I grew up in a city in crisis where the industrial base of it was collapsing and it was in many ways falling apart and “bleeding” population, a scenario that is rarely desired or something you plan for, but maybe this is something we should take seriously and realize that we might have to keep doing this in a conscious way as we move forward. Maybe these grand ideas of the Urban Renaissance, the return of the cities and looking at cities as winners is not the way forwards, nor is the models of cities that I love and where I grew up in from the 50s, 60s and 70s. Instead, I think that in the global conjunction with layered crises we find ourselves in, we will have to profoundly rethink the way we position ourselves on notions of development, planning and progress. Maybe we will have to learn to live with very little in some ways and rethink the notion of austerity and flows from neoliberalism- to ask ourselves, what is it that we want to be austere? What is it we want to be spartan and sparse and what do we want to have excess of? How do we find the things that makes us want to live in an intense social way? I think that cities have a lot of potential in these regards, but I think we will have to rethink them as a sign of progress and an accumulation of wealth, to instead see them as a heritage from the past that we will have to rework to live in a better way.

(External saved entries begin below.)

(** The network commands and file operations do not touch micro-VMs, a status
    query fails only for a micro-VM that does not exist, and destroying does
    not fail. *)
Class NodeHost {W} (RT : Runtime W) (R : Runner W) (FS : HostFS W) `{!VmHost RT} := {
  nh_run : ∀ c w, vms (run R c w).1 = vms w;
  nh_mkdir : ∀ d w, vms (fs_MkdirAll FS d w).1 = vms w;
  nh_write : ∀ f d m w, vms (fs_WriteFile FS f d m w).1 = vms w;
  nh_chmod : ∀ f m w, vms (fs_Chmod FS f m w).1 = vms w;
  nh_remove : ∀ d w, vms (fs_RemoveAll FS d w).1 = vms w;
  nh_status : ∀ i w w' e, rt_Status RT i w = (w', Err e) → re_kind e = ErrNotFound;
  nh_destroy : ∀ i w, hard_failure (rt_Destroy RT i w).2 = false;
}.

Section reclaim.
Context `{MapRange} {W : Type} (RT : Runtime W) (R : Runner W) (FS : HostFS W) `{!VmHost RT, !NodeHost RT R FS}.

Lemma destroy_vms i w : vms (rt_Destroy RT i w).1 = vms w ∖ {[i]}.
Proof.
  pose proof (nh_destroy (R := R) (FS := FS) i w) as Hh. destruct (rt_Destroy RT i w) as [w' r] eqn:E.
  pose proof (vms_Destroy _ _ _ _ E) as Hv. simpl in Hh. by rewrite Hh in Hv.
Qed.

Lemma status_exact i w w' r :
  rt_Status RT i w = (w', r) → vms w' = vms w ∧ match r with Ok st => st_ID st = i ∧ i ∈ vms w | Err _ => i ∉ vms w end.
Proof.
  intros E. split; [pose proof (vms_Status i w) as Hv; by rewrite E in Hv|].
  destruct r; [by eapply vms_found|].
  eapply vms_not_found; [done|]. by eapply (nh_status (R := R) (FS := FS)).
Qed.

Lemma tolerating_vms c b w : vms (runTolerating R c b w).1 = vms w.
Proof. rewrite runTolerating_world. apply nh_run. Qed.

Lemma remove_route_vms rt i w : vms (removeVMNetDefaultRouteOnInterface R rt i w).1 = vms w.
Proof.
  unfold removeVMNetDefaultRouteOnInterface.
  match goal with |- context [runTolerating R ?c ?b w] => pose proof (tolerating_vms c b w) as E;
    destruct (runTolerating R c b w) as [w1 [o e]] end. exact E.
Qed.

Lemma load_vms rt w : vms (loadAnchorLocked R rt w).1 = vms w.
Proof.
  unfold loadAnchorLocked. pose proof (nh_run (RT := RT) (FS := FS) (load_cmd rt) w) as E.
  destruct (run R (load_cmd rt) w) as [w1 [o e]]. exact E.
Qed.

Lemma attach_interface_vms rt ep w : vms (attach_interface R rt ep w).1 = vms w.
Proof.
  unfold attach_interface, resolveVMNetInterface. destruct (String.eqb (Interface ep) ""); [|done].
  match goal with |- context [run R ?c w] => pose proof (nh_run (RT := RT) (FS := FS) c w) as E;
    destruct (run R c w) as [w1 [o [e|]]] end; exact E.
Qed.

Lemma Attach_vms rt ep w : vms (Attach R rt ep w).1.2 = vms w.
Proof.
  unfold Attach. destruct (Endpoint_validate ep); [|done]. destruct (negb _); [done|].
  pose proof (remove_route_vms rt (cfg_Interface (cfg rt)) w) as E1. unfold removeVMNetDefaultRoute.
  destruct (removeVMNetDefaultRouteOnInterface R rt _ w) as [w1 [u|e]]; [|exact E1].
  pose proof (attach_interface_vms rt ep w1) as E2. destruct (attach_interface R rt ep w1) as [w2 i].
  pose proof (remove_route_vms rt i w2) as E3.
  destruct (removeVMNetDefaultRouteOnInterface R rt i w2) as [w3 [u'|e]]; simpl in *; [|congruence].
  match goal with |- context [loadAnchorLocked R ?r w3] => pose proof (load_vms r w3) as E4;
    destruct (loadAnchorLocked R r w3) end. simpl in *. congruence.
Qed.

Lemma Detach_vms rt k w : vms (Detach R rt k w).1.2 = vms w.
Proof.
  unfold Detach. destruct (endpoints rt !! k); [|done]. destruct (negb _); [done|].
  match goal with |- context [loadAnchorLocked R ?r w] => pose proof (load_vms r w) as E4;
    destruct (loadAnchorLocked R r w) end. exact E4.
Qed.

Lemma detach_vms p key w p' w' : detach R p key w = (p', w') → vms w' = vms w.
Proof.
  unfold detach. destruct (pv_podNet p) as [rt|]; [|intros; by simplify_eq].
  pose proof (Detach_vms rt key w) as E. destruct (Detach R rt key w) as [[? ?] ?]. intros; by simplify_eq.
Qed.

Lemma attach_vms p rt key ip vm w p' w' r : attach R p rt key ip vm w = (p', w', r) → vms w' = vms w.
Proof.
  unfold attach. pose proof (Attach_vms rt (mkEp key ip vm "") w) as E.
  destruct (Attach R rt _ w) as [[? ?] ?]. intros; by simplify_eq.
Qed.

Lemma poll_vms ctx_done n i w : vms (observeVMIPByID RT ctx_done n i w).1 = vms w.
Proof.
  revert w. induction n as [|n IH]; intros w; [done|]. cbn [observeVMIPByID].
  pose proof (vms_Status i w) as E. destruct (rt_Status RT i w) as [w1 [rs|e]]; simpl in E.
  - destruct (negb _); [done|]. destruct n; [done|]. destruct (ctx_done w1); [done|]. by rewrite IH.
  - destruct n; [done|]. destruct (ctx_done w1); [done|]. by rewrite IH.
Qed.

Lemma cleanup_vms p pod w : vms (cleanupVolumeDirs FS p pod w) = vms w.
Proof. unfold cleanupVolumeDirs. destruct (safePodRoot _ _); [|done]. apply (nh_remove (RT := RT) (R := R)). Qed.

Lemma dirs_vms l w : vms (ensureVolumeDirs FS l w).1 = vms w.
Proof.
  revert w. induction l as [|d l IH]; intros w; [done|]. cbn [ensureVolumeDirs].
  pose proof (nh_mkdir (RT := RT) (R := R) (FS := FS) d w) as E. destruct (fs_MkdirAll FS d w) as [w1 [u|e]]; [|done].
  by rewrite IH.
Qed.

Lemma write_vms f w : vms (writeFile FS f w).1 = vms w.
Proof.
  unfold writeFile. pose proof (nh_mkdir (RT := RT) (R := R) (FS := FS) (Dir (f_path f)) w) as E.
  destruct (fs_MkdirAll FS _ w) as [w1 [u|e]]; [|done]. simpl in E.
  pose proof (nh_write (RT := RT) (R := R) (FS := FS) (f_path f) (f_data f) (f_mode f) w1) as E2.
  destruct (fs_WriteFile FS _ _ _ w1) as [w2 [u2|e]]; simpl in *; [|congruence].
  rewrite (nh_chmod (RT := RT) (R := R) (FS := FS)). congruence.
Qed.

There are of course some cities that I have an intense relationship to, parts of Lund like Norra Fäladen where I live, as well as Malmö where I grew up, and London, where I lived for a while. Today it is quite hard to be very excited about these places because they are undergoing so much change that makes me a bit sad. I mean Malmö is a much more vibrant and multicultural city now than when I grew up in the 80s so, of course, some things change for the better. But, there is always a sense of loss in a complex way- especially when you are not compulsively seeking a narrative of progress where everything is always about becoming better. Maybe this idea is a key in figuring out what good cities are about and finding the tools to restrain ourselves as human beings, to stop living beyond the planet’s boundaries in a way that still affords us a rewarding, and in some sense luxurious, cultural and social life.

Thank you for those ideas, I'm going to wrap up with a question about your thoughts on the Urban Arena, if you have any ideas about its potential or current operation?

I think it is very important to work across disciplines to find a common ground and if we can do that around the urban and the city, that is a good thing and something to cherish. It is really important for me, not being at home in any one discipline, to talk to people who are also traversing those disciplinary boundaries.